DESVAIRIO
Míriam Salles

Pois é, meu caro, tivesse você sido mais atento e nada disso teria acontecido. Veja você, acontecer essa tragédia bem no dia de nosso aniversário. Aniversário não, mesversário. Isso existe? Tanto faz. O fato é que você sabia da importância que isso tinha para mim e, mesmo assim, fez o que fez. Sabia, ou deveria, que a tal da pílula me transformaria em monstro. Nós até conversamos sobre isso um dia, lembra? Dizíamos que hormônios alteram a personalidade. Como aquele personagem, o Dr. Jekyll. Ou será o Mr. Hide? Sei é que a interpretação do John Malkovich estava perfeita. Um sacana adorável, sedutor, quase como você. Eu nunca quis acreditar quando você dizia que não prestava, mas tive que me render às evidências. A contra-gosto tive que reconhecer sua covardia, sua falsidade. Se antes eu me embebia das suas palavras doces, agora devo exsudar o veneno que gotejou da sua atitude. Tivesse você sido menos desligado e teríamos ambos nos dado conta do perigo que nos rondava. Devíamos ter investigado mais aquela teoria sobre os hormônios do bom humor...

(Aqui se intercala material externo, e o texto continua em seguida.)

(* ===== verification/Prelude.v ===== *)
(** * Verification of the distributed-system repository

    The repository holds a Raft library with its persister, the services and
    test harnesses built on it, a simulated RPC network, a MapReduce library,
    servers on sockets (all under src/mit/src, the MIT 6.824 labs), and the etcd
    raft example (src/etcd-raft).  The code is in Go.

    ** How the parts interact

    The Raft peers (raft/raft.go) exchange messages over labrpc, keep their
    durable state in a [Persister] and deliver committed commands on a channel
    to a service.  The key/value server (kvraft/server.go) is such a service: its
    handlers append operations to the log, and wait until the apply loop reports
    them; clerks (kvraft/client.go) retry until a leader answers, and clients see only the clerks.  The harnesses
    (config.go of raft, kvraft, shardmaster, shardkv) start, crash, restart and
    partition the servers, and check what they apply.  The MapReduce master hands tasks to
    workers over a shared file system.  The etcd node feeds the batches of
    the vendored raft library into its storage and a key-value store; configuration changes
    travel as protobuf messages, and an HTTP server takes what the peers send.  The older
    services (viewservice, pbservice, paxos, kvpaxos, paxos-shardmaster, paxos-shardkv,
    diskv) accept connections on a socket in the same loop.

    ** Files

    - Prelude.v: shared tactics, hints and lemmas on lists and maps.
    - GoRt.v: the Go run time: a monad of computations that can panic, 64-bit
      [int], slices with their bounds checks, weakest preconditions.  Utf8.v: strings as
      UTF-8, and what encoding/json makes of strings that are not.
    - RaftTypes.v, RaftNode.v: the peer (raft/raft.go, persister.go).  The record
      [Raft] is the struct, each method is a definition of the same name ([Step],
      [stepFollower], [handleAppendEntries], [updateCommitIndex], [Make], ...).
    - RaftNet.v: a cluster of peers on a network that loses, delays and reorders,
      with crashes and restarts: [action], [reachable].
    - RaftProto.v: the abstract protocol and its safety.  RaftSpec.v: what
      each operation of a peer does.  RaftSim.v: each handler is simulated by
      actions of the protocol.  RaftSafety.v: the invariant of the cluster.
      RaftTheorems.v: the theorems.
      A request of RaftNet.v holds the entries of the log as they were when it was made; it
      is an intermediate model.
    - RaftSends.v: the messages a peer makes and their types.  RaftMem.v: the memory of a
      peer's log, which a waiting append request shares in the code.  RaftAlias.v: the
      cluster with that memory ([alias_exec]), and when it is a cluster of RaftNet.v.
      RaftShared.v: the theorems of the cluster with shared memory.
      RaftValidity.v: where the commands in the logs come from.
    - KvRaft.v, KvTheorems.v: server and clerk (kvraft/server.go, client.go,
      common.go), against the interface [ReplicatedLog] that the cluster implements.
    - KvCluster.v: the service as a whole, the cluster of RaftAlias.v with a server on every
      peer, the handlers and the clerks, which goroutines may share, as interleaved
      critical sections ([kaction]).  KvLinear.v:
      linearizable histories.  KvService.v: the invariant of the service and its theorems.
    - Labrpc.v: the simulated network (labrpc/labrpc.go).  [Network] is the struct;
      a call moves through the stages of [ProcessReq] one step at a time.
    - RaftHarness.v, HarnessNet.v, HarnessTheorems.v: raft/config.go, on the network
      of Labrpc.v and the peers of RaftNode.v.
    - LabCluster.v, LabTheorems.v: the whole of what a Raft test runs, the peers on the
      simulated network under the harness, as interleaved steps ([lab_step]), and its
      simulation by the cluster of RaftNet.v.  LabShared.v: the same with the memory of
      RaftMem.v and the crashed peers ([shared_lab_step]), and its theorems.
    - KvHarness.v: kvraft/config.go over any [Service] with a Raft peer.  ShardServers.v:
      shardmaster/server.go and shardkv/server.go, and shardmaster/config.go as an
      instance of KvHarness.v.  ShardHarness.v: shardkv/config.go.
    - MapReduce.v, MrTheorems.v: mapreduce/*.go over a map of files.  MrApps.v: the
      word count and inverted index of main/wc.go and main/ii.go.  MrRpc.v: the RPC server
      of the master, [Distributed], [Wait] and the end of a job.
    - EtcdStorage.v: the vendored [MemoryStorage], an instance of [StorageLaws].
      RaftPb.v, RaftPbTheorems.v: the vendored wire format (raftpb/raft.pb.go), the
      encoders and decoders of the seven message types.
    - EtcdNode.v, EtcdTheorems.v: etcd-raft/raft.go.  EtcdWire.v: configuration changes from
      the proposal to the node, through RaftPb.v.  EtcdKv.v: kvstore.go, httpapi.go.
      EtcdServe.v: listener.go, [serveRaft] and [stopHTTP] of raft.go, main.go.
    - DisKV.v: the shard files of diskv/server.go on a file system with crashes.
    - ShardClerk.v: the clerks of shardmaster, shardkv, diskv, paxos-shardmaster and
      paxos-shardkv.  LockService.v: lockservice/server.go and client.go.
    - RpcServers.v: the accept loop and the servers on sockets, each of them an instance
      of [SockServer] and [SockLaws].
    - Commands.v: the main programs (main/*.go), from their arguments to the calls above.

    ** What the theorems show

    - Raft: every reachable cluster refines the abstract protocol; elections are
      unique per term, logs match, leaders have what was committed, committed entries
      are durable, servers apply the same commands in order, and only commands that
      clients submitted; votes and logs survive a restart.  Messages are well typed, and no handler panics but [stepLeader] on a
      stale refusal, which does (and [Tick] when ten ticks wait).  Safety, refinement, log
      matching and the absence of panics are proved of the cluster with shared memory
      (RaftShared.v), for the runs in which no append request waits at a server that
      truncates its log ([calm]); State Machine Safety fails otherwise
      ([late_request_breaks_safety]).  Durability needs two servers ([single_server_forgets]).
    - Key/value service: every history the clients can see is linearizable, a request
      takes effect exactly once, replicas agree, and an operation whose handler reports
      success has been applied, in every interleaving of clerks, handlers, apply loops,
      crashes and losses.  All but the last are about the [orderly] runs: no [Get] handler
      takes the lock late (else see [late_get_not_linearizable]), a clerk is used by one
      goroutine at a time (else see [concurrent_clerk_not_linearizable]), clerks have
      different ids, and the logs are calm as above.  The clerk returns once a leader answers.
    - Network: a call is executed at most once, its reply is the handler's, and on a
      reliable network an undisturbed call to a live server succeeds.
    - Harnesses: links are enabled exactly between attached peers, partitions are
      what the tests ask for, and the checks of the harness hold of every run of the
      cluster.  The peers, the network and the harness together refine the cluster: in
      every interleaving the readers' checks pass and delivered requests are served, as
      long as the logs are calm and crashed peers send nothing more on [applyCh] ([settled]).
    - MapReduce: sequential jobs, and distributed ones whose [Wait] saw every goroutine,
      compute the reference result, for the two applications the counts and the index,
      when no file of an earlier job is left and the strings are valid UTF-8; [schedule]
      may return too early.
    - etcd example: without disk failures the node never fails on what the raft library
      promises; without snapshots, too, every committed entry is published once and in
      order, and the store is the replayed log as long as the node has saved no snapshot.
      Every raft message survives encoding and
      decoding, the decoders end on all data, a proposed configuration change is the one
      that nodes apply, and the server for the peers can always be stopped.
    - Others: replacing a key on disk is atomic under crashes of the process, a shard is read
      back, a lock is never released, the sharded clerks return what the right group said; a
      server on a socket serves a connection at most once, none that it accepts after
      it was killed, and then its loop ends.
    - Defects are theorems too: panics and wrong results at concrete runs.

    ** Bounds and fuel

    Indices, terms and counts of the Raft peer are unbounded [Z], and a cluster takes
    no step once a term is the largest [int] ([bounded]); request numbers of the clerk,
    MapReduce counters and etcd's [uint64] indices wrap at 64 bits, the counters of
    connections at 32.  The clerks of KvCluster.v take no new request once a number is the
    largest [int] ([kc_limits]).
    Endless retry loops ([clerk_loop], [master_loop], [shard_loop]) take a number of
    passes, and theorems state how many are enough for them to return.  [sov_loop]
    takes the ten iterations a 64-bit varint can need; [runes_upto] takes the length
    of the string, every rune being at least one byte.  [varint] takes eleven iterations,
    of which the code makes at most ten; the loops of [skipRaft] and [Unmarshal] take the length of
    the data, as every field has at least one byte ([unmarshal_terminates]).  Cluster size is any [n >= 2].

    ** Not modelled, and why

    - Logging, locking (critical sections are atomic steps) and real time: timers
      fire and messages arrive at any moment.
    - Data races within [GetState], which reads the term and the state without the lock.
    - What the handlers of a crashed peer do to it; its late messages on [applyCh] are steps of
      LabShared.v that the theorems exclude.
    - Crashes of a machine, which may lose file contents that were not synced (DisKV.v).
    - The vendored etcd raft beyond its storage and its wire format, its transport, the write-ahead
      log, net/http, the flag package, net/rpc and gob: they are inputs or parameters with the laws the code
      relies on, as is JSON in EtcdKv.v. *)
From Stdlib Require Export ZArith Lia.
From stdpp Require Export base tactics functions list list_numbers numbers gmap strings sorting relations.

(** ** Tactics *)


(** Turns the boolean tests the code is written with into propositions. *)
Ltac boolify :=
  repeat match goal with
  | H : (_ && _) = true |- _ => apply andb_true_iff in H as [? ?]
  | H : (_ && _) = false |- _ => apply andb_false_iff in H
  | H : (_ || _) = true |- _ => apply orb_true_iff in H
  | H : (_ || _) = false |- _ => apply orb_false_iff in H as [? ?]
  | H : negb _ = true |- _ => apply negb_true_iff in H
  | H : negb _ = false |- _ => apply negb_false_iff in H
  | H : (_ <? _)%Z = true |- _ => apply Z.ltb_lt in H
  | H : (_ <? _)%Z = false |- _ => apply Z.ltb_ge in H
  | H : (_ <=? _)%Z = true |- _ => apply Z.leb_le in H
  | H : (_ <=? _)%Z = false |- _ => apply Z.leb_gt in H
  | H : (_ =? _)%Z = true |- _ => apply Z.eqb_eq in H
  | H : (_ =? _)%Z = false |- _ => apply Z.eqb_neq in H
  end.

(** Splits on the first test or match of the goal. *)
Ltac case_test :=
  match goal with
  | |- context [if ?b then _ else _] => destruct b eqn:?; boolify
  | |- context [match ?x with _ => _ end] => destruct x eqn:?; boolify
  end.

(** ** Prefixes of lists, compared with [take] *)

Section take_eq.
Context {A : Type}.
Implicit Types l : list A.

Lemma take_eq_lookup (n : nat) l1 l2 :
  (∀ x, (x < n)%nat → l1 !! x = l2 !! x) → take n l1 = take n l2.
Proof.
  intros H. apply list_eq. intros x. destruct (decide (x < n)%nat).
  - rewrite !lookup_take_lt by done. auto.
  - rewrite !lookup_take_ge by lia. done.
Qed.

Lemma take_eq_lookup_1 (n x : nat) l1 l2 :
  take n l1 = take n l2 → (x < n)%nat → l1 !! x = l2 !! x.
Proof.
  intros H ?. rewrite <- (lookup_take_lt l1 n x), <- (lookup_take_lt l2 n x) by done.
  by rewrite H.
Qed.

Lemma take_eq_le (m n : nat) l1 l2 :
  take n l1 = take n l2 → (m ≤ n)%nat → take m l1 = take m l2.
Proof.
  intros H ?. apply take_eq_lookup. intros x ?. eapply take_eq_lookup_1; [done|lia].
Qed.

Lemma take_eq_length_le (n : nat) l1 l2 :
  take n l1 = take n l2 → (n ≤ length l1)%nat → (n ≤ length l2)%nat.
Proof. intros H ?. apply (f_equal length) in H. rewrite !length_take in H. lia. Qed.

Lemma take_eq_app (n : nat) l1 l2 : (n ≤ length l1)%nat → take n l1 = take n (l1 ++ l2).
Proof. intros. by rewrite take_app_le. Qed.

Lemma take_prefix_eq (n : nat) l1 l2 :
  l1 `prefix_of` l2 → (n ≤ length l1)%nat → take n l1 = take n l2.
Proof. intros [k ->]. apply take_eq_app. Qed.

End take_eq.

Lemma filter_all {A} (P : A → Prop) `{∀ x, Decision (P x)} (l : list A) :
  Forall P l → filter P l = l.
Proof.
  induction 1 as [|x l Hx _ IH]; [done|]. by rewrite filter_cons_True, IH.
Qed.

Lemma delete_missing {A} (l : list A) k : l !! k = None → delete k l = l.
Proof. revert k. induction l as [|x l IH]; intros [|k] H; simpl; try done. f_equal. by apply IH. Qed.

(** ** Runs *)

Lemma rtc_keeps {A} (R : relation A) (P : A → Prop) :
  (∀ x y, R x y → P x → P y) → ∀ x y, rtc R x y → P x → P y.
Proof. intros Hstep x y. induction 1; eauto. Qed.
(* ===== verification/GoRt.v ===== *)
(** * The Go run time the modelled code relies on

    - [res], [M]: a computation over a mutable object that can panic;
    - [wrap64], [wrap32]: the two's-complement [int] and [int32];
    - [go_at], [go_slice], [go_set]: slices indexed by [int], with the run-time
      panic of an index out of range;
    - [Itoa], [sort_Strings]: library functions on strings;
    - [wp]: the weakest precondition used to state what a computation does. *)
From Stdlib Require Ascii.
From stdpp Require Import pretty.
From S2P Require Import Prelude.
Open Scope Z_scope.

(** ** Panicking computations over a state *)

Inductive res (A : Type) : Type :=
| Ok (a : A)
| Panic (why : string).
Arguments Ok {A} a.
Arguments Panic {A} why.

Definition M (S A : Type) : Type := S → res (A * S).

Definition ret {S A} (a : A) : M S A := λ s, Ok (a, s).
Definition bind {S A B} (m : M S A) (k : A → M S B) : M S B :=
  λ s, match m s with Ok (a, s') => k a s' | Panic w => Panic w end.
Definition panic {S A} (w : string) : M S A := λ _, Panic w.
Definition get {S} : M S S := λ s, Ok (s, s).
Definition modify {S} (f : S → S) : M S () := λ s, Ok (tt, f s).
Definition gets {S A} (f : S → A) : M S A := λ s, Ok (f s, s).

Declare Scope go_scope.
Delimit Scope go_scope with go.
Notation "x <- m ;; k" := (bind m (λ x, k))
  (at level 100, m at next level, right associativity) : go_scope.
Notation "m ;; k" := (bind m (λ _, k))
  (at level 100, right associativity) : go_scope.
Notation "'when' b 'do' m" := (if b then m else ret tt)
  (at level 99, b at level 98, m at level 98) : go_scope.
Open Scope go_scope.

(** [for _, x := range l { body }] *)
Fixpoint for_range {S A} (l : list A) (body : A → M S ()) : M S () :=
  match l with
  | [] => ret tt
  | x :: l' => body x ;; for_range l' body
  end.

(** A value that must be there, or the named run-time panic. *)
Definition must {S A} (w : string) (o : option A) : M S A :=
  match o with Some a => ret a | None => panic w end.

(** ** The [int] type *)

Definition max_int : Z := 2 ^ 63 - 1.
Definition wrap64 (z : Z) : Z := (z + 2 ^ 63) mod 2 ^ 64 - 2 ^ 63.

(** The 32-bit [int32]. *)
Definition wrap32 (z : Z) : Z := (z + 2 ^ 31) mod 2 ^ 32 - 2 ^ 31.

Lemma wrap64_id z : - 2 ^ 63 ≤ z ≤ max_int → wrap64 z = z.
Proof. unfold wrap64, max_int. intros. rewrite Z.mod_small; lia. Qed.

Lemma wrap64_range z : - 2 ^ 63 ≤ wrap64 z ≤ max_int.
Proof.
  unfold wrap64, max_int.
  pose proof (Z.mod_pos_bound (z + 2 ^ 63) (2 ^ 64) ltac:(lia)). lia.
Qed.

(** ** Slices *)

Definition go_len {A} (l : list A) : Z := Z.of_nat (length l).

(** [l[i]]: [None] stands for the run-time panic "index out of range". *)
Definition go_at {A} (l : list A) (i : Z) : option A :=
  if i <? 0 then None else l !! Z.to_nat i.

(** [l[lo:hi]]; capacities are not modelled, so a bound past the length panics. *)
Definition go_slice {A} (l : list A) (lo hi : Z) : option (list A) :=
  if (0 <=? lo) && (lo <=? hi) && (hi <=? go_len l)
  then Some (drop (Z.to_nat lo) (take (Z.to_nat hi) l)) else None.

(** [l[i] = x] *)
Definition go_set {A} (l : list A) (i : Z) (x : A) : option (list A) :=
  if (0 <=? i) && (i <? go_len l) then Some (<[Z.to_nat i := x]> l) else None.

(** [make([]T, n)] filled with the zero value. *)
Definition go_make {A} (n : Z) (zero : A) : list A := replicate (Z.to_nat n) zero.

Definition index_panic : string := "runtime error: index out of range".
Definition slice_panic : string := "runtime error: slice bounds out of range".

(** The indices [for i := range l] visits. *)
Definition go_range {A} (l : list A) : list Z := seqZ 0 (go_len l).

(** ** Strings *)

(** [strconv.Itoa] *)
Definition Itoa (z : Z) : string := pretty z.

(** [sort.Strings] *)
Definition sort_Strings (l : list string) : list string := merge_sort String.le l.

(** ** Weakest preconditions

    [wp E m Q s]: run from [s], [m] returns with [Q] of its result and final state, or
    panics with a message that satisfies [E]. *)

Definition wp {S A} (E : string → Prop) (m : M S A) (Q : A → S → Prop) (s : S) : Prop :=
  match m s with Ok (a, s') => Q a s' | Panic w => E w end.

Section wp.
Context {S : Type} (E : string → Prop).

Lemma wp_ret {A} (a : A) Q (s : S) : Q a s → wp E (ret a) Q s.
Proof. done. Qed.
Lemma wp_bind {A B} (m : M S A) (k : A → M S B) Q (s : S) :
  wp E m (λ a s', wp E (k a) Q s') s → wp E (bind m k) Q s.
Proof. unfold wp, bind. by destruct (m s) as [[a s']|]. Qed.
(** The first two statements of a sequence, taken together. *)
Lemma wp_bind_assoc {A B D} (m : M S A) (k : A → M S B) (h : B → M S D) Q (s : S) :
  wp E (bind m k) (λ b s', wp E (h b) Q s') s → wp E (bind m (λ a, bind (k a) h)) Q s.
Proof. unfold wp, bind. destruct (m s) as [[a s']|]; [|done]. by destruct (k a s') as [[b s'']|]. Qed.
Lemma wp_get Q (s : S) : Q s s → wp E get Q s.
Proof. done. Qed.
Lemma wp_gets {A} (f : S → A) Q (s : S) : Q (f s) s → wp E (gets f) Q s.
Proof. done. Qed.
Lemma wp_modify (f : S → S) Q (s : S) : Q tt (f s) → wp E (modify f) Q s.
Proof. done. Qed.
Lemma wp_panic {A} w (Q : A → S → Prop) (s : S) : E w → wp E (panic w) Q s.
Proof. done. Qed.
Lemma wp_must {A} w (o : option A) a Q (s : S) : o = Some a → Q a s → wp E (must w o) Q s.
Proof. by intros ->. Qed.
Lemma wp_mono {A} (m : M S A) (Q Q' : A → S → Prop) (s : S) :
  wp E m Q s → (∀ a s', Q a s' → Q' a s') → wp E m Q' s.
Proof. unfold wp. destruct (m s) as [[a s']|]; auto. Qed.

Lemma wp_weaken {A} (E' : string → Prop) (m : M S A) Q (s : S) :
  (∀ w, E' w → E w) → wp E' m Q s → wp E m Q s.
Proof. unfold wp. destruct (m s) as [[a s']|]; auto. Qed.

Lemma wp_ok {A} (m : M S A) Q (s : S) a s' : wp E m Q s → m s = Ok (a, s') → Q a s'.
Proof. unfold wp. intros H Heq. by rewrite Heq in H. Qed.
Lemma wp_panicked {A} (m : M S A) Q (s : S) w : wp E m Q s → m s = Panic w → E w.
Proof. unfold wp. intros H Heq. by rewrite Heq in H. Qed.

Lemma wp_total {A} (m : M S A) Q (s : S) :
  wp (λ _, False) m Q s → ∃ a s', m s = Ok (a, s') ∧ Q a s'.
Proof. unfold wp. destruct (m s) as [[a s']|]; naive_solver. Qed.

(** A loop keeps an invariant of the elements still to visit. *)
Lemma wp_for_range {A} (body : A → M S ()) (I : list A → S → Prop) l (s : S) :
  I l s → (∀ x l' s, I (x :: l') s → wp E (body x) (λ _, I l') s) →
  wp E (for_range l body) (λ _, I []) s.
Proof.
  intros H Hb. revert s H. induction l as [|x l IH]; intros s H; simpl; [by apply wp_ret|].
  apply wp_bind. eapply wp_mono; [by apply Hb|]. intros ? s' H'. by apply IH.
Qed.
End wp.

(** One step of symbolic execution. *)
Ltac wp_step :=
  lazymatch goal with
  | |- wp _ (bind _ _) _ _ => apply wp_bind
  | |- wp _ (ret _) _ _ => apply wp_ret
  | |- wp _ get _ _ => apply wp_get
  | |- wp _ (gets _) _ _ => apply wp_gets
  | |- wp _ (modify _) _ _ => apply wp_modify
  end; cbv beta.
Ltac wp_steps := repeat wp_step.

(** ** Parts of the state a computation does not touch *)

Definition keeps {S A B} (f : S → B) (m : M S A) : Prop :=
  ∀ s a s', m s = Ok (a, s') → f s' = f s.

Section keeps.
Context {S B : Type} (f : S → B).

Lemma keeps_ret {A} (a : A) : keeps f (ret a).
Proof. intros s a' s' H. by injection H as _ <-. Qed.
Lemma keeps_get : keeps f get.
Proof. intros s a' s' H. by injection H as _ <-. Qed.
Lemma keeps_gets {A} (g : S → A) : keeps f (gets g).
Proof. intros s a' s' H. by injection H as _ <-. Qed.
Lemma keeps_modify g : (∀ s, f (g s) = f s) → keeps f (modify g).
Proof. intros Hg s a' s' H. injection H as _ <-. apply Hg. Qed.
Lemma keeps_panic {A} w : keeps f (panic w : M S A).
Proof. by intros s a' s' H. Qed.
Lemma keeps_must {A} w (o : option A) : keeps f (must w o).
Proof. destruct o; [apply keeps_ret|apply keeps_panic]. Qed.
Lemma keeps_bind {A D} (m : M S A) (k : A → M S D) :
  keeps f m → (∀ a, keeps f (k a)) → keeps f (bind m k).
Proof.
  intros Hm Hk s a' s' H. unfold bind in H. destruct (m s) as [[a s1]|] eqn:E; [|done].
  etrans; [by eapply Hk|by eapply Hm].
Qed.
Lemma keeps_for_range {A} (l : list A) body :
  (∀ x, keeps f (body x)) → keeps f (for_range l body).
Proof.
  intros Hb. induction l as [|x l IH]; simpl; [apply keeps_ret|].
  by apply keeps_bind; [|intros _].
Qed.
End keeps.

Create HintDb keeps discriminated.

(** Splits a computation into its parts; operations with a lemma come from the database. *)
Ltac keeps_tac :=
  repeat lazymatch goal with
  | |- keeps _ (bind _ _) => apply keeps_bind; [|intros ?]
  | |- keeps _ (ret _) => apply keeps_ret
  | |- keeps _ get => apply keeps_get
  | |- keeps _ (gets _) => apply keeps_gets
  | |- keeps _ (panic _) => apply keeps_panic
  | |- keeps _ (must _ _) => apply keeps_must
  | |- keeps _ (modify _) => apply keeps_modify; intros ?; solve [reflexivity | by case_match]
  | |- keeps _ (for_range _ _) => apply keeps_for_range; intros ?
  | |- keeps _ (match ?x with _ => _ end) => destruct x
  | |- keeps _ _ => solve [auto with keeps nocore]
  end.

(** ** Facts on slices *)

Lemma go_at_Some {A} (l : list A) i x :
  go_at l i = Some x ↔ 0 ≤ i ∧ l !! Z.to_nat i = Some x.
Proof. unfold go_at. case_test; split; [done|lia|auto|by intros [??]]. Qed.

Lemma go_at_is_Some {A} (l : list A) i : 0 ≤ i < go_len l → is_Some (go_at l i).
Proof.
  unfold go_at, go_len. intros. case_test; [lia|]. apply lookup_lt_is_Some. lia.
Qed.

Lemma go_set_eq {A} (l : list A) i x :
  0 ≤ i < go_len l → go_set l i x = Some (<[Z.to_nat i := x]> l).
Proof.
  intros [? ?]. unfold go_set.
  by rewrite (proj2 (Z.leb_le _ _)), (proj2 (Z.ltb_lt _ _)).
Qed.

Lemma go_slice_eq {A} (l : list A) lo hi :
  0 ≤ lo ≤ hi → hi ≤ go_len l →
  go_slice l lo hi = Some (drop (Z.to_nat lo) (take (Z.to_nat hi) l)).
Proof.
  intros [? ?] ?. unfold go_slice. by rewrite !(proj2 (Z.leb_le _ _)).
Qed.

Lemma go_slice_tail {A} (l : list A) lo :
  0 ≤ lo ≤ go_len l → go_slice l lo (go_len l) = Some (drop (Z.to_nat lo) l).
Proof.
  intros. rewrite go_slice_eq by lia. unfold go_len. by rewrite Nat2Z.id, firstn_all.
Qed.

Lemma elem_of_go_range {A} (l : list A) i : i ∈ go_range l ↔ 0 ≤ i < go_len l.
Proof. unfold go_range. rewrite elem_of_seqZ. lia. Qed.

(** ** Loops over the numbers below [n] *)

(** By the number of the next iteration. *)
Lemma wp_for_seqZ {S} n (body : Z → M S ()) (I : Z → S → Prop) s :
  0 ≤ n → I 0 s → (∀ k s, I k s → 0 ≤ k < n → wp (λ _, False) (body k) (λ _, I (k + 1)) s) →
  wp (λ _, False) (for_range (seqZ 0 n) body) (λ _, I n) s.
Proof.
  intros Hn H0 Hb. eapply wp_mono.
  - apply (wp_for_range _ _ (λ l s, ∃ k, 0 ≤ k ≤ n ∧ l = seqZ k (n - k) ∧ I k s)).
    + exists 0. rewrite Z.sub_0_r. split_and!; [lia..|done|done].
    + intros x l s' (k & Hk & Hl & HI). destruct (decide (k = n)) as [->|].
      { by rewrite Z.sub_diag in Hl. }
      rewrite seqZ_cons in Hl by lia. injection Hl as -> ->.
      eapply wp_mono; [apply Hb; [done|lia]|]. intros ? s'' HI'. exists (k + 1).
      split_and!; [lia..| |done]. f_equal; lia.
  - intros ? s' (k & Hk & Hl & HI). destruct (decide (k = n)) as [->|]; [done|].
    rewrite seqZ_cons in Hl by lia. done.
Qed.

(** ** Decimal numbers *)

Definition digit (c : Ascii.ascii) : Prop := ∃ x, (x < 10)%N ∧ c = pretty_N_char x.

Fixpoint all_digits (s : string) : Prop :=
  match s with EmptyString => True | String.String c s' => digit c ∧ all_digits s' end.

Lemma pretty_N_go_digits (x : N) (s : string) :
  (all_digits s ∧ (x = 0%N → s ≠ EmptyString)) → all_digits (pretty_N_go x s) ∧ pretty_N_go x s ≠ EmptyString.
Proof.
  revert s. induction (N.lt_wf_0 x) as [x _ IH]; intros s [Hs Hne].
  destruct (decide (x = 0%N)) as [->|Hx]; [rewrite pretty_N_go_0; auto|].
  rewrite pretty_N_go_step by lia.
  apply IH; [apply N.div_lt; lia|]. split; [|done].
  split; [|done]. exists (x `mod` 10)%N. split; [apply N.mod_lt; lia|done].
Qed.

Lemma Itoa_digits z : 0 ≤ z → all_digits (Itoa z) ∧ Itoa z ≠ EmptyString.
Proof.
  intros Hz. destruct z as [|p|p]; [|..|lia].
  - split; [|done]. split; [|done]. by exists 0%N.
  - change (Itoa (Z.pos p)) with (pretty_N_go (N.pos p) EmptyString).
    apply pretty_N_go_digits. split; [done|]. lia.
Qed.

(** A digit is neither a dash nor the letter r. *)
Lemma digit_char c : digit c → c ≠ Ascii.ascii_of_nat 45 ∧ c ≠ Ascii.ascii_of_nat 114.
Proof.
  intros (x & Hx & ->).
  do 10 (destruct x as [|x _] using N.peano_ind; [done|]). lia.
Qed.

(** A run of digits ends at the first dash. *)
Lemma digits_dash a a' b b' :
  all_digits a → all_digits a' → (a +:+ "-" +:+ b = a' +:+ "-" +:+ b')%string → a = a' ∧ b = b'.
Proof.
  revert a'. induction a as [|c a IH]; intros [|c' a'] Ha Ha' Heq; cbn in *; simplify_eq; auto.
  - destruct Ha' as [Hd _]. by apply digit_char in Hd as [? _].
  - destruct Ha as [Hd _]. by apply digit_char in Hd as [? _].
  - destruct Ha, Ha'. edestruct (IH a') as [-> ->]; auto.
Qed.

Mas agora Inês é morta! Inês não, você é morto. Morto, mortíssimo. Esse sangue no chão me deu a certeza. Seu olhar profundo entrando dentro do meu enquanto caía me mostrou que você entendeu porque morria. Hormônios, meu caro, hormônios. Preço alto para um capricho tão pequeno.

Eu perdi a cabeça, você a vida.

Eu serei perdoada pela lei dos homens e dos hormônios. E a você, quem perdoará? A quem recorrerá da sentença?